Your objective
From the entries below, copy out every line with "KernelLaws" in it.

[Stored items from a collection]

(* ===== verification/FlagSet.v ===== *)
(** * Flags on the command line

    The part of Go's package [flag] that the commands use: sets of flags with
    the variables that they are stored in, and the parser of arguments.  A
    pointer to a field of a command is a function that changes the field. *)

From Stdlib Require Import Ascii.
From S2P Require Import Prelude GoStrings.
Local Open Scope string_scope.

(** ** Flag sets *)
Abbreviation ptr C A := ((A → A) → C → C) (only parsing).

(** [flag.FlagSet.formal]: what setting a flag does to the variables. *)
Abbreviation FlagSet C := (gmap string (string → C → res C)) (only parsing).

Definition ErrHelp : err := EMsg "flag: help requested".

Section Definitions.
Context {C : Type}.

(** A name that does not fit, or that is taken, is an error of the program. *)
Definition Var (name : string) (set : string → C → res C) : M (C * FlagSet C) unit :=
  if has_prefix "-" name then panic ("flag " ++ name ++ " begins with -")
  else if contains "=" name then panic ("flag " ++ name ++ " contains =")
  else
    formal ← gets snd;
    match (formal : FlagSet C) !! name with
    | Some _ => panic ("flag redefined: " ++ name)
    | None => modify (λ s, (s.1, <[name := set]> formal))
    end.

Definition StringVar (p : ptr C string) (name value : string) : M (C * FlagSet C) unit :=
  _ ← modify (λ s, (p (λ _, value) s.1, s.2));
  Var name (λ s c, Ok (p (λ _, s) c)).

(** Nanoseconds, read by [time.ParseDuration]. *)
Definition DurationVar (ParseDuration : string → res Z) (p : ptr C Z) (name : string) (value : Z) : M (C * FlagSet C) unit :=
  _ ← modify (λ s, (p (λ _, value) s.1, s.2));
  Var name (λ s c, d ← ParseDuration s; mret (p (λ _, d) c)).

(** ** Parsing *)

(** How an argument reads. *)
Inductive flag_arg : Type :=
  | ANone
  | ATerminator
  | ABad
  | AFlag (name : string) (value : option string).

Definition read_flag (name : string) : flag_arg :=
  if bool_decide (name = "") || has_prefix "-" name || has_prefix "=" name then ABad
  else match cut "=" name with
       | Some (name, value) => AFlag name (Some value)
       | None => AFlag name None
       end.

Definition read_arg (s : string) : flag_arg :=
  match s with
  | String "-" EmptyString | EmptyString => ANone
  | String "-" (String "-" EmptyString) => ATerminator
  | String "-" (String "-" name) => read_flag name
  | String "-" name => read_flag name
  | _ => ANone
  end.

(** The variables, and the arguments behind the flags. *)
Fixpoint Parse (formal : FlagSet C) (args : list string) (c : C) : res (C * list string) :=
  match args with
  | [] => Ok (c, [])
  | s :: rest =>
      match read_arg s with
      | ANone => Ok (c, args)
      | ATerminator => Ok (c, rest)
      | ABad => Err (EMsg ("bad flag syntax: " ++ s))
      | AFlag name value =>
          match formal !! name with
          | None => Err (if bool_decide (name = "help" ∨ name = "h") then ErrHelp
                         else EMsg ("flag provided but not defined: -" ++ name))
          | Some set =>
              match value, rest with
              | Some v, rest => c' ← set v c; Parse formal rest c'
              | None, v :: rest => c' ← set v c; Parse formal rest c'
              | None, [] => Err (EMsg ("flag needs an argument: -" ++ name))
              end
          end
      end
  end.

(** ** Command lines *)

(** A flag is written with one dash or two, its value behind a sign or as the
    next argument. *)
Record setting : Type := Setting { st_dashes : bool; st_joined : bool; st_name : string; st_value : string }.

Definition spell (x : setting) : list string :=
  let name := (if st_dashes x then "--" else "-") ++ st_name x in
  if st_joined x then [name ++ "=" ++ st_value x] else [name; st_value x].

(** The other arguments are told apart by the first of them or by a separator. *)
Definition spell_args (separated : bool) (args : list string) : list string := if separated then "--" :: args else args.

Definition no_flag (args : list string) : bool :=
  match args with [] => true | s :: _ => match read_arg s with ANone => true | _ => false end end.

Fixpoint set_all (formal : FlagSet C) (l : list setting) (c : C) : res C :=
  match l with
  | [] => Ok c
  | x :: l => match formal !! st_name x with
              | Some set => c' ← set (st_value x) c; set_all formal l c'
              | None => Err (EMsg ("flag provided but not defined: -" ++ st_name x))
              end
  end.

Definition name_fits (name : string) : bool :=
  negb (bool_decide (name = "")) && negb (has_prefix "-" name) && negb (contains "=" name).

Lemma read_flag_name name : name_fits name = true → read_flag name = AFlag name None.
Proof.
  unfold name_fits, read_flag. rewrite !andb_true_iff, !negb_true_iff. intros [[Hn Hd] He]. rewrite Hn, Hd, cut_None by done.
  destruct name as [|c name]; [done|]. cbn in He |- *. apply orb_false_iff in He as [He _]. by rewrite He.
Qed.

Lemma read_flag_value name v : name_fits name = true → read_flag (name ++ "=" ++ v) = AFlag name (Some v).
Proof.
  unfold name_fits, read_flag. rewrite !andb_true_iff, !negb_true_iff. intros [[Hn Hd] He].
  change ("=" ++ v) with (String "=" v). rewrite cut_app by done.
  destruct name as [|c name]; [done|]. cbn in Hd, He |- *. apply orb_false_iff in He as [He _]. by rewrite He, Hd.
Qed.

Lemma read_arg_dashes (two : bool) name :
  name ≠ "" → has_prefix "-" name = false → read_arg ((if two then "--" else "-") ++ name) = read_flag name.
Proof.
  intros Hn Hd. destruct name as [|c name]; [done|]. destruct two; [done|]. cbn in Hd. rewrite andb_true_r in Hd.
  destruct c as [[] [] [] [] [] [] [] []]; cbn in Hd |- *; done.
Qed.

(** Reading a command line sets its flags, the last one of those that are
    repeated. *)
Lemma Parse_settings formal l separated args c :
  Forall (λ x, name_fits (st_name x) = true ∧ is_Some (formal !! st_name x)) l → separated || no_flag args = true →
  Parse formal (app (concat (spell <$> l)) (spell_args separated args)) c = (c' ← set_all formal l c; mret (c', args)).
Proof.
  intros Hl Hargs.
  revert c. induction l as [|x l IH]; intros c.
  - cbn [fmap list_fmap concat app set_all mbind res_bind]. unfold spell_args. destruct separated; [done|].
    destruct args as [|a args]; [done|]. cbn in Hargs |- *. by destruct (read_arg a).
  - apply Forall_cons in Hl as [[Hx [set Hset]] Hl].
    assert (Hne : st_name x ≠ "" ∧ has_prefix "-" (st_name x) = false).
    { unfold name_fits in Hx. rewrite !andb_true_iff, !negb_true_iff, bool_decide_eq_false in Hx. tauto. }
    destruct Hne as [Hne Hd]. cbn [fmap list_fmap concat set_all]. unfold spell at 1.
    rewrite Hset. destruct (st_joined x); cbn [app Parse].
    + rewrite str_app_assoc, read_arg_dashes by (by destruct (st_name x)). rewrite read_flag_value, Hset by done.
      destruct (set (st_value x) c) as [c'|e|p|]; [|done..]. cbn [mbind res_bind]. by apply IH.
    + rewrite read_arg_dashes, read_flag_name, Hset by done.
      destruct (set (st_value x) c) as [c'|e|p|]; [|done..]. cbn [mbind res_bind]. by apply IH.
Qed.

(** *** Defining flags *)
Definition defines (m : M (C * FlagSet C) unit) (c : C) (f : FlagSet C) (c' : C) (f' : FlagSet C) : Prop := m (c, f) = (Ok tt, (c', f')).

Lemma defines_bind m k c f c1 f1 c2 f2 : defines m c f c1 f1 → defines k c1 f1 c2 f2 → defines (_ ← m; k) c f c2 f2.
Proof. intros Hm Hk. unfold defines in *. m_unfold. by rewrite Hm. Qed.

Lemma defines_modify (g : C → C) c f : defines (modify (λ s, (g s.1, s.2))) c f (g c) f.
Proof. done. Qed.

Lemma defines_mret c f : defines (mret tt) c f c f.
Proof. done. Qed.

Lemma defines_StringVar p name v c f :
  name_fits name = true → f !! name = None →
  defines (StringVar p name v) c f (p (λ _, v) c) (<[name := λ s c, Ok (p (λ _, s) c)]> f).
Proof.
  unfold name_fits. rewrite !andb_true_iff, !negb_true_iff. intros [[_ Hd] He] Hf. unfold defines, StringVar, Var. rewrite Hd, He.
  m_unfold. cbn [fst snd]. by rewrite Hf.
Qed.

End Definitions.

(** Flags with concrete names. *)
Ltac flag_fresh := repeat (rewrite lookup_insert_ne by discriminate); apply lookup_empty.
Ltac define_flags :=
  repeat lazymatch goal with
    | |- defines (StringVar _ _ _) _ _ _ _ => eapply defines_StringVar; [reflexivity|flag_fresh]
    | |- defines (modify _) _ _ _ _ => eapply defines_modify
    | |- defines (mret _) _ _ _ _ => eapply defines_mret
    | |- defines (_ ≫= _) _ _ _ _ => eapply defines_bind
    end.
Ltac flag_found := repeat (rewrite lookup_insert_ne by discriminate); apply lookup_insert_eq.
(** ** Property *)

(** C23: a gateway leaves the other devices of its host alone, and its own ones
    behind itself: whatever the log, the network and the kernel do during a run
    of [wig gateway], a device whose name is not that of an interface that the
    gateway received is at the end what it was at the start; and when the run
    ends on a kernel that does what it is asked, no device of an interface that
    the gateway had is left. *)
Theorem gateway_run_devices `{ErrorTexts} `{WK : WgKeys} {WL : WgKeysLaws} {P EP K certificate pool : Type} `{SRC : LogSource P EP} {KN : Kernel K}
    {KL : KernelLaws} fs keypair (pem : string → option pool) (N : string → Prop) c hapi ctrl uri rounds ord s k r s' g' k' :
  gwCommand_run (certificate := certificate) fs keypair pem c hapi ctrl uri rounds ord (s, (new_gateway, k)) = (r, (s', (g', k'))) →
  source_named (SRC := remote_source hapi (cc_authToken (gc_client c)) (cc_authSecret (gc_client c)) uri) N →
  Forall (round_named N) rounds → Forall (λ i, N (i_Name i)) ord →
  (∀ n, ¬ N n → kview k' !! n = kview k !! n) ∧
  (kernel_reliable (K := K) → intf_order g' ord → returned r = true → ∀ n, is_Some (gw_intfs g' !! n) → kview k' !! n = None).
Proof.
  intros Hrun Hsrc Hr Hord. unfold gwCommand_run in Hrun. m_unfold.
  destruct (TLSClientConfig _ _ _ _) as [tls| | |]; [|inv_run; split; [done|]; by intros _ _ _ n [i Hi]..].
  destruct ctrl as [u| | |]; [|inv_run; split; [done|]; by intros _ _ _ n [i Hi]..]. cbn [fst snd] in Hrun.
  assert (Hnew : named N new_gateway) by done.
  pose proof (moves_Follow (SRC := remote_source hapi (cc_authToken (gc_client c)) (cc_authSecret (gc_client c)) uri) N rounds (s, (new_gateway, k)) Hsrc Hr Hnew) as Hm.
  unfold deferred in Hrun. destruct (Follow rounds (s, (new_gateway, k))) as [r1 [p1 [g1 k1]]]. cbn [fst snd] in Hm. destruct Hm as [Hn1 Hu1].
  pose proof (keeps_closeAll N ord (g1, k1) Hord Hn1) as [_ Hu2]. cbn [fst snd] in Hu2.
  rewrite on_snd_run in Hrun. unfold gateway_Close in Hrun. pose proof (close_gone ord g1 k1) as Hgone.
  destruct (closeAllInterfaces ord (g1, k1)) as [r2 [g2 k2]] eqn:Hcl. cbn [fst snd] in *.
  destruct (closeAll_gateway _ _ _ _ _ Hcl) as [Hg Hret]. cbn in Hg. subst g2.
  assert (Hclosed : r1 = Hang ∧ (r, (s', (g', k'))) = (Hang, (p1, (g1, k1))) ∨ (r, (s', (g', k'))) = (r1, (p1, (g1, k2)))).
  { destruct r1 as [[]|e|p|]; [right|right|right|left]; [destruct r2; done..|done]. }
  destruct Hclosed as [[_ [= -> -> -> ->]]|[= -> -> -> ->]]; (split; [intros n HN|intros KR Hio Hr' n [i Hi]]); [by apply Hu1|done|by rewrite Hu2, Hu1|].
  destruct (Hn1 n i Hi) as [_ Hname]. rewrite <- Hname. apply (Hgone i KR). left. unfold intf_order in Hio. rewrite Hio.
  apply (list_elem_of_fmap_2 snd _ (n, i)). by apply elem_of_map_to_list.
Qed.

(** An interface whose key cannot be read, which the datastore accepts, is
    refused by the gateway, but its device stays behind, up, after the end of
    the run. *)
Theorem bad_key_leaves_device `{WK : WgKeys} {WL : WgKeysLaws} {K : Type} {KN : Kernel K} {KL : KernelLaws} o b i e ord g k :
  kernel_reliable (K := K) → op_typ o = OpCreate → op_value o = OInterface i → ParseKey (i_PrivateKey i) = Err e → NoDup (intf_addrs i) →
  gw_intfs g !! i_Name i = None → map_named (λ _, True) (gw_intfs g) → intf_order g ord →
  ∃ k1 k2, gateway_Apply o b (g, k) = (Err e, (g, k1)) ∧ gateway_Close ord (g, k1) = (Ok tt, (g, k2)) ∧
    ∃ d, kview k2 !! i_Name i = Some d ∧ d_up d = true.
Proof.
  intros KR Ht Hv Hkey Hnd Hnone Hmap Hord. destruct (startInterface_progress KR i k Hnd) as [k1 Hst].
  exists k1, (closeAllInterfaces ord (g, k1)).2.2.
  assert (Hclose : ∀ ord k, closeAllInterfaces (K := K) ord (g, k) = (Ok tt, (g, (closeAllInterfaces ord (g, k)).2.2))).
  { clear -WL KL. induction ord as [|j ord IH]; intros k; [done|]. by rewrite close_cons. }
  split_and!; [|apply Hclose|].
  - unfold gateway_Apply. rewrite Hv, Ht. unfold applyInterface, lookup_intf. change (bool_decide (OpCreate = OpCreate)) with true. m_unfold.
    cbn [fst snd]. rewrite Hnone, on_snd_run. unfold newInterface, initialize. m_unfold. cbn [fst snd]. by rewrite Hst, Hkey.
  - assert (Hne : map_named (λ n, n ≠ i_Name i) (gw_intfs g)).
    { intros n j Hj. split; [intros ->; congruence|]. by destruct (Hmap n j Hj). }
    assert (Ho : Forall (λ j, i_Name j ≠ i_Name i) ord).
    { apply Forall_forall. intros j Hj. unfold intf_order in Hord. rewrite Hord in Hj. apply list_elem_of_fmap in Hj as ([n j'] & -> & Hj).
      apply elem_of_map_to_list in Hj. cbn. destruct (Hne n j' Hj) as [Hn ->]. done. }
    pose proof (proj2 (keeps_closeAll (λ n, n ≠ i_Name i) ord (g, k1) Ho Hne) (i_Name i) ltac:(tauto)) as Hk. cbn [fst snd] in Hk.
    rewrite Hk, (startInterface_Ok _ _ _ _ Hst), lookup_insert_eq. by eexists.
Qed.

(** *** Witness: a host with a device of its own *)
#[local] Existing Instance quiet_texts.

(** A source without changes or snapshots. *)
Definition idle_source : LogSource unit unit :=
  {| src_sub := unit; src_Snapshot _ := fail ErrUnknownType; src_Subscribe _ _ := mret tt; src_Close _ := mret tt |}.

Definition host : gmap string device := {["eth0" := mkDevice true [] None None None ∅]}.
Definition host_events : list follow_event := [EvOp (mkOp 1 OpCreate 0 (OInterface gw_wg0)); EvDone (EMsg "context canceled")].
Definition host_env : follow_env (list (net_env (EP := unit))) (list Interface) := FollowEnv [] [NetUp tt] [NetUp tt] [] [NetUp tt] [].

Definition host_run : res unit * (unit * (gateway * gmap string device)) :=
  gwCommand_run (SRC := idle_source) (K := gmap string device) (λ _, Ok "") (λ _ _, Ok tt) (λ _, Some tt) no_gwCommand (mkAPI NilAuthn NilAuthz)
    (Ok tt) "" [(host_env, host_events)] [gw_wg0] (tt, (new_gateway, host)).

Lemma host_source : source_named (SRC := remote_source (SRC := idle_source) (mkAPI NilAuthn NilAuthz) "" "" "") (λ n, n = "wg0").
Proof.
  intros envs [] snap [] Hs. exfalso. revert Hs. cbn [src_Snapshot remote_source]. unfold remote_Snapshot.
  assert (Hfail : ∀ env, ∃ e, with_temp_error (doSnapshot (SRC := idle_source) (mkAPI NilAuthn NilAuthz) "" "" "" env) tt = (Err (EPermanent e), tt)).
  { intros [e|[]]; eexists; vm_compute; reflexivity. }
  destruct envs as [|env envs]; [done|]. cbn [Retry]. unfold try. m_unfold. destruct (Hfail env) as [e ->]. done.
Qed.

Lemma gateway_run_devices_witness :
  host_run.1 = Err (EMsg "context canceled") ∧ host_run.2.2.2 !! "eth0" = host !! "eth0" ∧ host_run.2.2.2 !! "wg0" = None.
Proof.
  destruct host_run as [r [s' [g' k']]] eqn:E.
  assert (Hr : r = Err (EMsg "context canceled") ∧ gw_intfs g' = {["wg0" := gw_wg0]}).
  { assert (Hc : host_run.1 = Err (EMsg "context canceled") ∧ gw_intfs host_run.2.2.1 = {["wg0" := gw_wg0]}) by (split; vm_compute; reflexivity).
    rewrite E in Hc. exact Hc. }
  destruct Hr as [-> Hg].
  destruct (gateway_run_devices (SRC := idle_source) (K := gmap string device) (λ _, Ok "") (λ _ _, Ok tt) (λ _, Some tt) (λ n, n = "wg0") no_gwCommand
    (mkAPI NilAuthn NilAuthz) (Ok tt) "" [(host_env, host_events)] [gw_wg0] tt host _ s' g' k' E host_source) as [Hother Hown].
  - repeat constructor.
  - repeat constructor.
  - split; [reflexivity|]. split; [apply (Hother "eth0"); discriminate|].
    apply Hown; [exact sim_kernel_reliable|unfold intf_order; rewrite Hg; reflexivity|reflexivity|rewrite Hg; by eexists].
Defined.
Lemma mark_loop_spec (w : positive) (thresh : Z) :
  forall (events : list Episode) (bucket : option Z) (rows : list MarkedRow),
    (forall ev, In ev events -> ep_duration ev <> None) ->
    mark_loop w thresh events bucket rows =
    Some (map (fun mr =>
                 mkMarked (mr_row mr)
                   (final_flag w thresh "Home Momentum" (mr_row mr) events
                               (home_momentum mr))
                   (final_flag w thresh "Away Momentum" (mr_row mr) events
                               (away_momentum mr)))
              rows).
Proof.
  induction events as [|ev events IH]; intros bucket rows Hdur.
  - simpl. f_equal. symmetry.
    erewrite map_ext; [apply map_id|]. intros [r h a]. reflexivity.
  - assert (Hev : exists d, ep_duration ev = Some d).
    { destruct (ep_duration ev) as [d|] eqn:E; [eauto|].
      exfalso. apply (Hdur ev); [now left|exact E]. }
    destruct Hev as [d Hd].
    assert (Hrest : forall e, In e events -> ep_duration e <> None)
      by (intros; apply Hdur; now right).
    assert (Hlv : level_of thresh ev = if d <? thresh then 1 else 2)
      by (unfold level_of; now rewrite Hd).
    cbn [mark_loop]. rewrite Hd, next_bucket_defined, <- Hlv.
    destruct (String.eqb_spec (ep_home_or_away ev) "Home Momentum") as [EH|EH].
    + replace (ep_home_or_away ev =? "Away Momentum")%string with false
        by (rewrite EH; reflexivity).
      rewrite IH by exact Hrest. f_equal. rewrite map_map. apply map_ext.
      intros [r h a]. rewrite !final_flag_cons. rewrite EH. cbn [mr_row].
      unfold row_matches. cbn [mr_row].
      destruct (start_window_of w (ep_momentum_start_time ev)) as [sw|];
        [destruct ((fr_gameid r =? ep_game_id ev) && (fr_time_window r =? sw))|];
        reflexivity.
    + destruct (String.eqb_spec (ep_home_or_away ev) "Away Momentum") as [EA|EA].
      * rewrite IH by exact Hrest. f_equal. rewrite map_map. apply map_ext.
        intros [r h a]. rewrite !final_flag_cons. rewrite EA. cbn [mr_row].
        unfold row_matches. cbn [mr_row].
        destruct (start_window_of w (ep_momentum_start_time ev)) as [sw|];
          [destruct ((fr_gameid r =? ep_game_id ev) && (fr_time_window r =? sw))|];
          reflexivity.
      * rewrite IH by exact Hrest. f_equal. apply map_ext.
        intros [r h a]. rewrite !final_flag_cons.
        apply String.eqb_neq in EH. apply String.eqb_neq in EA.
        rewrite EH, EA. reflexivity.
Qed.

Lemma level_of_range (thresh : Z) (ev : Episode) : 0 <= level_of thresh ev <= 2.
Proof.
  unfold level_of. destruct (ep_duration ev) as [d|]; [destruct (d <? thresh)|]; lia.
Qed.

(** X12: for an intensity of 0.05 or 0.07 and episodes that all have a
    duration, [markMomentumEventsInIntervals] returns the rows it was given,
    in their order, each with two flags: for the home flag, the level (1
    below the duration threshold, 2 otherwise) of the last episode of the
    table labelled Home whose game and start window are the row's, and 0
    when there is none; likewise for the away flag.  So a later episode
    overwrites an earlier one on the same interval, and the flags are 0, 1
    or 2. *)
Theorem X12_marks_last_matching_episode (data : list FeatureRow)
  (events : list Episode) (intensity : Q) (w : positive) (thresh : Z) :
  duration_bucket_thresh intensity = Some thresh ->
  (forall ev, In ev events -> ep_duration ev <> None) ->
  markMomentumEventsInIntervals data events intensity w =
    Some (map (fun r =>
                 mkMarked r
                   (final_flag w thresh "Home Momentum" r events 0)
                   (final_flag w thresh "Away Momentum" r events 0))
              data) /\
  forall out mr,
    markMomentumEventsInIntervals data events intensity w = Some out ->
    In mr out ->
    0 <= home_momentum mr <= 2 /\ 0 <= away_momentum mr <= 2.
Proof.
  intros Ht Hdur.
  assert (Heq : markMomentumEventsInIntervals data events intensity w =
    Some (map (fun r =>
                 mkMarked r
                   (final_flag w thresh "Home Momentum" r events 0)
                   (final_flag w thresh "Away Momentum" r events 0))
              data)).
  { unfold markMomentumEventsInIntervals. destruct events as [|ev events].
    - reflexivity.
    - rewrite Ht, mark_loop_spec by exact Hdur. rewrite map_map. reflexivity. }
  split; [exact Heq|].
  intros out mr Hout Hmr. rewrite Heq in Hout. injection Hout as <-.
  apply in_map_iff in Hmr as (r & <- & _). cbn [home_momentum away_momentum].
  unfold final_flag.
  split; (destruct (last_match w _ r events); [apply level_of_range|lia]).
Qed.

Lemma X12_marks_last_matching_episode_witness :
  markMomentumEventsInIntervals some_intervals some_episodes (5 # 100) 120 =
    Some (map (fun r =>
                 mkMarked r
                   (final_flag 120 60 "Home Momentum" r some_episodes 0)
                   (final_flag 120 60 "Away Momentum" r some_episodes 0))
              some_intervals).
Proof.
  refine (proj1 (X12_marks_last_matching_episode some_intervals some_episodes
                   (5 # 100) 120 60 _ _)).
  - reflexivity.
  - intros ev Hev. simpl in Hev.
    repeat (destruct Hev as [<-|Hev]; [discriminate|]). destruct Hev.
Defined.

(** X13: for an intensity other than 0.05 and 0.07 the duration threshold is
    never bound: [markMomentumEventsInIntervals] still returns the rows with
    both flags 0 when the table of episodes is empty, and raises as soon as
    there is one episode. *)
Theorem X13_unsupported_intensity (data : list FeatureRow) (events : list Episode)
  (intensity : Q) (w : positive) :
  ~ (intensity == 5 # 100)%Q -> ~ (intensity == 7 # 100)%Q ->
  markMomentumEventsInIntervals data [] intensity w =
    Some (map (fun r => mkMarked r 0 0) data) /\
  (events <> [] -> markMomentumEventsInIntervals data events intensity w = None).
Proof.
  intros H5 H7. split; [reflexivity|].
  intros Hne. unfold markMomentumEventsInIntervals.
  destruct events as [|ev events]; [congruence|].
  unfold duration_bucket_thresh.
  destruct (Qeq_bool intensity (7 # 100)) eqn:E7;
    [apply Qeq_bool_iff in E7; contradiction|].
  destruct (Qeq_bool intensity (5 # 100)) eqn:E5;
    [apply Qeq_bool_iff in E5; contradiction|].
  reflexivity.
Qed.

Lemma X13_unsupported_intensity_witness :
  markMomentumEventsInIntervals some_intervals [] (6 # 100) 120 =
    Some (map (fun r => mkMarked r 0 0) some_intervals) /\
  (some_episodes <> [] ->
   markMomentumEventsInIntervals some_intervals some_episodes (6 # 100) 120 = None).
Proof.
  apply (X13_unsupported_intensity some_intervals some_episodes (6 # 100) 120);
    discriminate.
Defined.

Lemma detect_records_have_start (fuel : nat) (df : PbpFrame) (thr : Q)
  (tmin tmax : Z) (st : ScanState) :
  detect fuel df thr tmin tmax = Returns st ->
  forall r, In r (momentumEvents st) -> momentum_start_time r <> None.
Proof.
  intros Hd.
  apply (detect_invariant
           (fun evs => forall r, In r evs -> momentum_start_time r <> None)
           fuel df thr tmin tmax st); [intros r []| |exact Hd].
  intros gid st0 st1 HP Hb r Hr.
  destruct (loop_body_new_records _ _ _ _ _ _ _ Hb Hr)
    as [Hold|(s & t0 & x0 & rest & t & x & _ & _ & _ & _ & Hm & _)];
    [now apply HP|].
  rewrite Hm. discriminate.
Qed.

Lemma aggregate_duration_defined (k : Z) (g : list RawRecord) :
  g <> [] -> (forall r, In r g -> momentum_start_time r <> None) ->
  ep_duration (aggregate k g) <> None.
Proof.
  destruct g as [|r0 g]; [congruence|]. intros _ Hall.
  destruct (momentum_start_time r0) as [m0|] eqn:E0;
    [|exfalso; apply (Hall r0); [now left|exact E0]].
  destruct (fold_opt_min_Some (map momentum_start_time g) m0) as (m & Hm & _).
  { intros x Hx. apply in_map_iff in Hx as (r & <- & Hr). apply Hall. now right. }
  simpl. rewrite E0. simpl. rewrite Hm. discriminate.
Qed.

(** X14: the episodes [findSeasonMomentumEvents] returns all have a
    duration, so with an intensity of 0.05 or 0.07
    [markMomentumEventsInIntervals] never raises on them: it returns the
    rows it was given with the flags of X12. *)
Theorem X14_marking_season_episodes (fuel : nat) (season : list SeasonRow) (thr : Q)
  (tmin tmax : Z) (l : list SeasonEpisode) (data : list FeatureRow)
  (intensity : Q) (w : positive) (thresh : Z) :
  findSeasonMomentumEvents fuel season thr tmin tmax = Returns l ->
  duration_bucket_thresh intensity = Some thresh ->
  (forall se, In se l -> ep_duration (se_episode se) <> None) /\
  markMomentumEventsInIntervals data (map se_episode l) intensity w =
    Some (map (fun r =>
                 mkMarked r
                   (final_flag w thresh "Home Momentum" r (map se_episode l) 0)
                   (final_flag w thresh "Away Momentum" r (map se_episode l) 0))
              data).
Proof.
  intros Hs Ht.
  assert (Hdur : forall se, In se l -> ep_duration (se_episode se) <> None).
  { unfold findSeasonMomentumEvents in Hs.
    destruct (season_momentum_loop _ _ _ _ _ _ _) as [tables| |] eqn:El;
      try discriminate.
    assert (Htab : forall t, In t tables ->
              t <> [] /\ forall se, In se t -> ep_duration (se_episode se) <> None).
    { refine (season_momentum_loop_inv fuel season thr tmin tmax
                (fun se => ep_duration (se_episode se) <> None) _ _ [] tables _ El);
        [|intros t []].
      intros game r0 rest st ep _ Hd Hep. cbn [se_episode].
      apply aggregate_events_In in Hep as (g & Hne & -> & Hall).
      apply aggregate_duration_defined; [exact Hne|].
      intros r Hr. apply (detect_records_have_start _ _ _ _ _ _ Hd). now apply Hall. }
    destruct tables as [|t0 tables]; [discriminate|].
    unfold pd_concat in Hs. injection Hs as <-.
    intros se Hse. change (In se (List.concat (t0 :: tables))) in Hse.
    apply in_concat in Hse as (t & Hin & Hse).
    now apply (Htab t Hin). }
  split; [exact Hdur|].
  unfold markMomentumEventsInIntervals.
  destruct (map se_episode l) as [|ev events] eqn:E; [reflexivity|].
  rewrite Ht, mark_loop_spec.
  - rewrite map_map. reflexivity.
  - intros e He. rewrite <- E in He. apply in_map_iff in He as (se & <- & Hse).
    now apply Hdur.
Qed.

Answer space
    {KL : KernelLaws} fs keypair (pem : string → option pool) (N : string → Prop) c hapi ctrl uri rounds ord s k r s' g' k' :
Theorem bad_key_leaves_device `{WK : WgKeys} {WL : WgKeysLaws} {K : Type} {KN : Kernel K} {KL : KernelLaws} o b i e ord g k :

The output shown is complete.